Employer: madison/miles media
Project: Blog post
My role: Writer
Results: Highest-viewed blog post to date for madison/miles media
There’s a bit of debate around doctors interacting with patients or potential patients on social media platforms like Facebook, Twitter and Pinterest. In general, the two schools of thought go something like this:
On the one hand: Doctors shouldn’t interact with patients in social media because they don’t have time, and doing so contributes to physician burnout. Plus, there’s no way to measure ROI.

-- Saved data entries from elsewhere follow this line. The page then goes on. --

Lemma requests_unfold l : requests_of l =
  match parse l with
  | Some (p, rest) => let '(ps, last) := requests_of rest in (p :: ps, last)
  | None => ([], l)
  end.
Proof.
  unfold requests_of at 1. destruct (parse l) as [[p rest]|] eqn:E.
  - pose proof (parse_length _ _ _ E). destruct (length l) as [|k] eqn:Ek; [lia|]. cbn [requests]. rewrite E.
    by rewrite requests_enough by lia.
  - destruct (length l); cbn [requests]; by rewrite ?E.
Qed.

(** Bytes that come later. *)
Lemma requests_app l x : requests_of (l ++ x) =
  let '(ps, last) := requests_of l in let '(qs, last') := requests_of (last ++ x) in (ps ++ qs, last').
Proof.
  induction l as [l IH] using (induction_ltof1 _ (@length Z)). unfold ltof in IH. rewrite (requests_unfold l).
  destruct (parse l) as [[p rest]|] eqn:E.
  - rewrite requests_unfold, (parse_more _ _ _ _ E), (IH rest) by (by eapply parse_length).
    destruct (requests_of rest) as [ps last]. by destruct (requests_of (last ++ x)).
  - by destruct (requests_of (l ++ x)).
Qed.

Lemma requests_last l ps last : Forall is_byte l -> requests_of l = (ps, last) ->
  parse last = None /\ Forall is_byte last.
Proof.
  revert ps last. induction l as [l IH] using (induction_ltof1 _ (@length Z)). unfold ltof in IH.
  intros ps last Hb. rewrite requests_unfold. destruct (parse l) as [[p rest]|] eqn:E; [|by intros [= <- <-]].
  destruct (requests_of rest) as [qs last'] eqn:Eq. intros [= <- <-].
  apply (IH rest ltac:(by eapply parse_length) qs); [by eapply parse_bytes|done].
Qed.

Lemma find_put_same name b l : find_client name (put_client name b l) = Some b.
Proof.
  unfold find_client. induction l as [|[n b'] l IH]; cbn; [by rewrite String.eqb_refl|].
  destruct (String.eqb_spec name n) as [->|Hne]; cbn; [by rewrite String.eqb_refl|].
  destruct (String.ltb name n); cbn; [by rewrite String.eqb_refl|].
  by rewrite (proj2 (String.eqb_neq n name)) by congruence.
Qed.

Lemma find_put_other name other b l : name <> other -> find_client other (put_client name b l) = find_client other l.
Proof.
  intros Hne. unfold find_client. induction l as [|[n b'] l IH]; cbn; [by rewrite (proj2 (String.eqb_neq _ _))|].
  destruct (String.eqb_spec name n) as [->|Hn]; cbn; [by rewrite (proj2 (String.eqb_neq _ _))|].
  destruct (String.ltb name n); cbn; [by rewrite (proj2 (String.eqb_neq name other))|].
  by destruct (String.eqb n other).
Qed.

On the other hand: Doctors should interact with patients in social media because that’s where patients are. And instead of interacting with just one patient at a time, they can engage a huge population at once.
No surprise here: as a content marketing agency, we fall into the other hand. Three big reasons:
1. More than 50% of millennials look up health information online, and slightly less than 50% of non-millennials do so, according to a 2015 report from Quirk’s Marketing Research. What’s more, 41% of patients search for health information on social media sites, as noted in a 2014 survey by the National Research Corporation.
2. If you’re a physician delivering compelling content, you can bring in new patients using social media. See our earlier blog post that explains how. (Of course, if you want to keep those patients, you have to provide great care in person.)
3. You can provide reliable, useful information via social media sites, which can leave a positive impression on potential patients.